某个函数在运行后首次调用会花费大量时间、占用大量内存,第二次之后就能够如期快速执行,且若置于“true ? 1 : ”之后仍会如此,这是为什么?

我在我运行的程序中发现,某个函数包含多次循环,该函数第一次执行会花费大量时间并消耗大量内存,而第二次之后的执行都很迅速。(使用Python执行相同算法时不出现此问题。)

以下是两次执行@time报告:

START
  9.900494 seconds (18.60 M allocations: 1.008 GiB, 1.57% gc time)

  0.032444 seconds (35.94 k allocations: 1.553 MiB)
END

经过调查,函数花费的时间主要在被反复执行的以下语句:

check(Ari(o1, za, Ari(o2, zb, Ari(o3, zc, zd))), results)

如果我将这句改为

1

那么函数就可以很快运行,结果如下:

START   
  0.006238 seconds (9.00 k allocations: 892.812 KiB)

  0.000589 seconds (9.00 k allocations: 892.484 KiB)
END

但是如果改为:

true ? 1 : check(Ari(o1, za, Ari(o2, zb, Ari(o3, zc, zd))), results)

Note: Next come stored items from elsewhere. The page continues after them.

(** ** What the provisioning of the tests promises

    [known w name]: a dataset of that name exists in the world.  Datasets of the
    application controller all live in one namespace, [ns].  No theorem about the controllers
    relies on it: on the API server a dataset may stay after its deletion was accepted. *)
Class ProvisionLaws {W : Type} (p : Provision W) (ns : string) (known : W -> string -> Prop) : Prop := {
  prov_create name b owner w : bucket_Name b = name ->
    exists r w', CreateDataset p (mkNamespacedName name ns) b owner w = Done (r, w') /\
      (r = None -> known w' name) /\
      forall other, other <> name -> (known w' other <-> known w other);
  prov_delete name w :
    exists r w', DeleteDataset p (mkNamespacedName name ns) w = Done (r, w') /\
      (r = None -> ~ known w' name) /\
      (r <> None -> (known w' name <-> known w name)) /\
      forall other, other <> name -> (known w' other <-> known w other);
  prov_delete_known name w : known w name ->
    exists w', DeleteDataset p (mkNamespacedName name ns) w = Done (None, w');
  prov_status name w :
    exists r, GetDatasetStatus p (mkNamespacedName name ns) w = Done (r, w) /\
      (known w name <-> exists s, r = inl s)
}.

(** ** The test implementation keeps the promise *)
Module ProvisionTestFacts.

Definition known (w : list ProvisionedBucket) (name : string) : Prop := exists b, b ∈ w /\ bucket_Name b = name.

Lemma hasDataset_spec ref w : ProvisionTest.hasDataset ref w = true <-> known w (nn_Name ref).
Proof.
  unfold ProvisionTest.hasDataset, known. rewrite existsb_exists.
  setoid_rewrite <- list_elem_of_In. setoid_rewrite String.eqb_eq. done.
Qed.

Lemma known_replace w i old b name :
  w !! i = Some old -> bucket_Name old = bucket_Name b -> known (<[i := b]> w) name <-> known w name.
Proof.
  intros Hi Hb. unfold known. setoid_rewrite list_elem_of_lookup.
  assert (i < length w)%nat as Hlt by (by eapply lookup_lt_Some). split.
  - intros (x & (j & Hj) & <-). destruct (decide (i = j)) as [<-|Hij].
    + rewrite list_lookup_insert_eq in Hj by done. injection Hj as <-. eauto.
    + rewrite list_lookup_insert_ne in Hj by done. eauto.
  - intros (x & (j & Hj) & <-). destruct (decide (i = j)) as [<-|Hij].
    + exists b. split; [exists i; by rewrite list_lookup_insert_eq|congruence].
    + exists x. split; [exists j; by rewrite list_lookup_insert_ne|done].
Qed.

#[export] Instance laws ns : ProvisionLaws ProvisionTest.provision ns known.
Proof.
  split; simpl.
  - intros name b owner w Hb. unfold ProvisionTest.CreateDataset. eexists _, _. split; [reflexivity|].
    destruct (list_find _ w) as [[i old]|] eqn:F.
    + apply list_find_Some in F as (Hi & Hold & _).
      assert (known w name) by (exists old; split; [by eapply list_elem_of_lookup_2|congruence]).
      split; intros; by rewrite (known_replace w i old b) by done.
    + unfold known. setoid_rewrite elem_of_app. setoid_rewrite list_elem_of_singleton. split.
      * intros _. exists b. auto.
      * intros other Hne. split; [|naive_solver]. intros (x & [Hx| ->] & Hn); [eauto|congruence].
  - intros name w. unfold ProvisionTest.DeleteDataset.
    pose proof (hasDataset_spec (mkNamespacedName name ns) w) as Hk.
    destruct (ProvisionTest.hasDataset _ w); eexists _, _; split; try reflexivity; simpl.
    + unfold known. setoid_rewrite list_elem_of_filter. naive_solver.
    + naive_solver.
  - intros name w Hk. unfold ProvisionTest.DeleteDataset.
    apply (hasDataset_spec (mkNamespacedName name ns) w) in Hk. rewrite Hk. eauto.
  - intros name w. unfold ProvisionTest.GetDatasetStatus.
    pose proof (hasDataset_spec (mkNamespacedName name ns) w) as Hk.
    destruct (ProvisionTest.hasDataset _ w); eexists; split; try reflexivity; naive_solver.
Qed.
End ProvisionTestFacts.

(** ** The implementation on the API server keeps the promise *)
Module ProvisionImplFacts.
Section Facts.
Context `{K8sMeta, !NestedStringLaws, NestedSetter, !NestedSetterLaws} {W : Type}
  (cl : ObjectClient W Dataset) (objects : W -> NamespacedName -> option Dataset)
  `{!StoreLaws cl dataset_Key objects}.

Lemma buildDataset_equal ref b owner :
  exists d, ProvisionImpl.buildDataset ref b owner = inl d /\ dataset_Key d = ref /\
    ProvisionImpl.equal b d = true.
Proof.
  unfold ProvisionImpl.buildDataset.
  destruct (SetNested_empty (ProvisionImpl.datasetValues b) ["spec"; "local"]) as (obj & E & Hobj); [done|].
  simpl. rewrite E. eexists; split; [reflexivity|]. split; [done|].
  assert (forall k v, ProvisionImpl.datasetValues b !! k = Some v ->
    ProvisionImpl.getValue obj ["spec"; "local"; k] = v) as HV.
  { intros k v Hv. unfold ProvisionImpl.getValue.
    rewrite (NestedString_found obj ["spec"; "local"; k] v); [done|].
    specialize (Hobj k). simpl in Hobj. rewrite Hv in Hobj. exact Hobj. }
  unfold ProvisionImpl.equal. simpl.
  rewrite (HV "bucket" (bucket_Name b)), (HV "endpoint" (bucket_Endpoint b)),
    (HV "secret-name" (nn_Name (bucket_SecretRef b))),
    (HV "secret-namespace" (nn_Namespace (bucket_SecretRef b))) by (by simplify_map_eq).
  by rewrite !String.eqb_refl.
Qed.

那么还是会执行很长时间,即使冒号后的部分肯定不会执行

START   
  6.606485 seconds (18.01 M allocations: 1007.268 MiB, 2.32% gc time)

  0.001203 seconds (9.24 k allocations: 896.281 KiB)
END

所以我就很想不清楚,为什么这一句在第一次调用函数中执行很长时间并花费大量内存?而且,即使在它存在但肯定被忽略的情况下,依旧会花费时间并占用内存?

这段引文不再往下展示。